Work instruction - Among the entries below, extract exactly the lines that run from the one with "Lemma pending_units_nonneg k" through the one with "(** The counter", both ends included.
** Raw data follows **
(** Expiring moves the units of the expired leases to the decrements. *)
Lemma outstanding_expire k tenant now s ls s' :
  expire_runtime_budget_leases tenant now s = (ls, s') →
  outstanding k (InMemoryPolicyStore.runtime_budget_leases s) =
  (outstanding k (InMemoryPolicyStore.runtime_budget_leases s')
   + total (pending_units k) ((λ l, PDecrement (RuntimeBudgetLeaseRecord.counter_key l)
       (RuntimeBudgetLeaseRecord.amount l)) <$> ls))%Z.
Proof.
  cbn [expire_runtime_budget_leases InMemoryPolicyStore.repository].
  unfold InMemoryPolicyStore.expire_runtime_budget_leases. cbv zeta. intros [= <- <-].
  unfold outstanding. cbn [InMemoryPolicyStore.runtime_budget_leases InMemoryPolicyStore.with_leases].
  rewrite map_to_list_fmap.
  rewrite (total_perm (pending_units k) _ _ (fmap_Permutation _ _ _ (sort_by_perm _ _))).
  generalize (map_to_list (InMemoryPolicyStore.runtime_budget_leases s)) as L.
  induction L as [|[id l] L IH]; [done|].
  cbn [fmap list_fmap List.filter]. rewrite !total_cons, IH. simpl snd.
  destruct (InMemoryPolicyStore.expires tenant now l) eqn:E; cbn [fmap list_fmap]; [|lia].
  rewrite total_cons. unfold InMemoryPolicyStore.expires in E. btrue.
  unfold lease_units, reserved. simpl. rewrite (bool_decide_true (_ = "reserved")) by done. simpl. lia.
Qed.

(** *** Every step keeps the invariant *)

Lemma pending_units_nonneg k p : pending_ok p → (0 ≤ admitted_units k p ≤ pending_units k p)%Z.
Proof.
  destruct p as [l|key|key a]; simpl.
  - intros [Hu Hr]. unfold lease_units, unit_lease in *. rewrite Hr, Hu. simpl.
    case_bool_decide; lia.
  - case_bool_decide; lia.
  - intros ->. case_bool_decide; lia.
Qed.

Lemma outstanding_nonneg k m : map_Forall (λ _, unit_lease) m → (0 ≤ outstanding k m)%Z.
Proof.
  intros Hm. apply total_nonneg. intros ? ([id l] & -> & Hin)%list_elem_of_fmap. simpl.
  apply elem_of_map_to_list in Hin. apply Hm in Hin as Hu.
  unfold lease_units, unit_lease in *. rewrite Hu. case_match; lia.
Qed.

Lemma inflight_nonneg k fl : Forall pending_ok fl → (0 ≤ total (pending_units k) fl)%Z.
Proof.
  intros Hf. apply total_nonneg. intros p Hp. rewrite Forall_forall in Hf.
  specialize (Hf p Hp). pose proof (pending_units_nonneg k p Hf). lia.
Qed.

Lemma admitted_le_counter k y :
  invariant y →
  (admitted k y ≤ default 0 (InMemoryPolicyStore.runtime_quota_counters (Sys.store y) !! k))%Z.
Proof.
  intros I. rewrite (inv_counter _ I). unfold admitted.
  assert (total (admitted_units k) (Sys.inflight y) ≤ total (pending_units k) (Sys.inflight y))%Z;
    [|lia].
  apply total_le. intros p Hp. pose proof (inv_pending _ I) as Hf. rewrite Forall_forall in Hf.
  by apply pending_units_nonneg, Hf.
Qed.

(** The counter map after an adjustment, pointwise. *)
Lemma adjust_counters key d s :
  InMemoryPolicyStore.runtime_budget_leases (adjust_runtime_policy_counter key d s).2
    = InMemoryPolicyStore.runtime_budget_leases s ∧
  ∀ k, default 0%Z (InMemoryPolicyStore.runtime_quota_counters
         (adjust_runtime_policy_counter key d s).2 !! k) =
       if k ==? key
       then adjusted (default 0%Z (InMemoryPolicyStore.runtime_quota_counters s !! key)) d
       else default 0%Z (InMemoryPolicyStore.runtime_quota_counters s !! k).
Proof. split; [done|]. intros k. apply adjust_lookup. Qed.

(** Giving one unit back for a request in flight that holds it. *)
Lemma give_back_invariant s fl1 p fl2 key :
  invariant (Sys.mk s (fl1 ++ p :: fl2)) →
  (∀ k, pending_units k p = if key ==? k then 1 else 0)%Z → (∀ k, admitted_units k p = 0%Z) →
  invariant (Sys.mk (adjust_runtime_policy_counter key (-1) s).2 (fl1 ++ fl2)).
Proof.
  intros [IL IP IC IM IA] Hp Ha. simpl in *.
  apply Forall_app in IP as [IP1 [_ IP2]%Forall_cons].
  assert (Forall pending_ok (fl1 ++ fl2)) as IP' by (by apply Forall_app).
  destruct (adjust_counters key (-1) s) as [Hl Hc].
  assert (∀ k, default 0%Z (InMemoryPolicyStore.runtime_quota_counters
    (adjust_runtime_policy_counter key (-1) s).2 !! k) =
    (default 0%Z (InMemoryPolicyStore.runtime_quota_counters s !! k)
     - if key ==? k then 1 else 0)%Z) as Hc'.
  { intros k. rewrite Hc. case_bool_decide; subst; [|rewrite bool_decide_false by done; lia].
    rewrite bool_decide_true by done. apply adjusted_exact. specialize (IM key).
    pose proof (inflight_nonneg key _ IP'). pose proof (outstanding_nonneg key _ IL).
    rewrite IC, total_middle, Hp, bool_decide_true in * by done. lia. }
  constructor; simpl; rewrite ?Hl; try done.
  - intros k. rewrite Hc', IC, total_middle, Hp. lia.
  - intros k. rewrite Hc'. specialize (IM k). case_bool_decide; lia.
  - intros k. specialize (IA k). unfold admitted in *. simpl in *.
    rewrite total_middle, Ha in IA. lia.
Qed.

Lemma reserve_invariant s fl key n s' current limit l :
  invariant (Sys.mk s fl) → (0 ≤ current)%Z → (limit < i64_max)%Z →
  (limit - current ≤ cap key)%Z →
  (default 0 (InMemoryPolicyStore.runtime_quota_counters s !! key) < i64_max)%Z →
  adjust_runtime_policy_counter key 1 s = (n, s') →
  unit_lease l → reserved l = true → RuntimeBudgetLeaseRecord.counter_key l = key →
  invariant (Sys.mk s' (fl ++
    [if (limit <? saturating_add current n)%Z then PRollback key else PRecord l])).
Proof.
  intros I Hcur Hlim Hcap Hroom Hadj Hu Hr Hkey.
  pose proof (λ k, admitted_le_counter k _ I) as Hadm. destruct I as [IL IP IC IM IA].
  simpl in IL, IP, IC, IM, IA, Hadm.
  assert (0 ≤ default 0 (InMemoryPolicyStore.runtime_quota_counters s !! key))%Z as Hpos.
  { rewrite IC. pose proof (inflight_nonneg key _ IP). pose proof (outstanding_nonneg key _ IL). lia. }
  assert (n = default 0 (InMemoryPolicyStore.runtime_quota_counters s !! key) + 1)%Z as Hn.
  { destruct (adjust_law key 1 s) as [Hn _]. rewrite Hadj in Hn. simpl in Hn. rewrite Hn.
    apply adjusted_exact. lia. }
  destruct (adjust_counters key 1 s) as [Hl Hc]. rewrite Hadj in Hl, Hc. simpl in Hl, Hc.
  rewrite adjusted_exact in Hc by lia.
  set (p := if (limit <? saturating_add current n)%Z then PRollback key else PRecord l).
  assert (∀ k, pending_units k p = if key ==? k then 1 else 0)%Z as Hp.
  { intros k. subst p. destruct (_ <? _)%Z; simpl; [done|].
    unfold lease_units. rewrite Hr, Hkey, Hu. simpl. done. }
  assert (pending_ok p) as Hok by (subst p; destruct (_ <? _)%Z; simpl; done).
  constructor; simpl; rewrite ?Hl.
  - done.
  - apply Forall_app. split; [done|]. by constructor.
  - intros k. rewrite Hc, total_app, Hp, IC. case_bool_decide; subst; [rewrite bool_decide_true by done|];
      rewrite ?IC; [lia|]. rewrite bool_decide_false by done. lia.
  - intros k. rewrite Hc. specialize (IM k). case_bool_decide; lia.
  - intros k. specialize (IA k). specialize (Hadm k). unfold admitted in *. simpl in *.
    rewrite Hl, total_app. subst p. destruct (_ <? _)%Z eqn:E; simpl; [lia|]. btrue.
    assert (lease_units k l = if key ==? k then 1 else 0)%Z as ->
      by (unfold lease_units; rewrite Hr, Hkey, Hu; done).
    case_bool_decide as Ek; [subst k|lia].
    assert (current + n ≤ limit)%Z; [|lia].
    unfold saturating_add, clamp_i64, i64_min in *. lia.
Qed.

Lemma admitted_decrements k (ls : list RuntimeBudgetLeaseRecord.t) :
  total (admitted_units k) ((λ l, PDecrement (RuntimeBudgetLeaseRecord.counter_key l)
    (RuntimeBudgetLeaseRecord.amount l)) <$> ls) = 0%Z.
Proof. induction ls as [|l ls IH]; [done|]. rewrite fmap_cons, total_cons, IH. done. Qed.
** End of Raw data **
Result for this task -
Lemma pending_units_nonneg k p : pending_ok p → (0 ≤ admitted_units k p ≤ pending_units k p)%Z.
Proof.
  destruct p as [l|key|key a]; simpl.
  - intros [Hu Hr]. unfold lease_units, unit_lease in *. rewrite Hr, Hu. simpl.
    case_bool_decide; lia.
  - case_bool_decide; lia.
  - intros ->. case_bool_decide; lia.
Qed.

Lemma outstanding_nonneg k m : map_Forall (λ _, unit_lease) m → (0 ≤ outstanding k m)%Z.
Proof.
  intros Hm. apply total_nonneg. intros ? ([id l] & -> & Hin)%list_elem_of_fmap. simpl.
  apply elem_of_map_to_list in Hin. apply Hm in Hin as Hu.
  unfold lease_units, unit_lease in *. rewrite Hu. case_match; lia.
Qed.

Lemma inflight_nonneg k fl : Forall pending_ok fl → (0 ≤ total (pending_units k) fl)%Z.
Proof.
  intros Hf. apply total_nonneg. intros p Hp. rewrite Forall_forall in Hf.
  specialize (Hf p Hp). pose proof (pending_units_nonneg k p Hf). lia.
Qed.

Lemma admitted_le_counter k y :
  invariant y →
  (admitted k y ≤ default 0 (InMemoryPolicyStore.runtime_quota_counters (Sys.store y) !! k))%Z.
Proof.
  intros I. rewrite (inv_counter _ I). unfold admitted.
  assert (total (admitted_units k) (Sys.inflight y) ≤ total (pending_units k) (Sys.inflight y))%Z;
    [|lia].
  apply total_le. intros p Hp. pose proof (inv_pending _ I) as Hf. rewrite Forall_forall in Hf.
  by apply pending_units_nonneg, Hf.
Qed.

(** The counter map after an adjustment, pointwise. *)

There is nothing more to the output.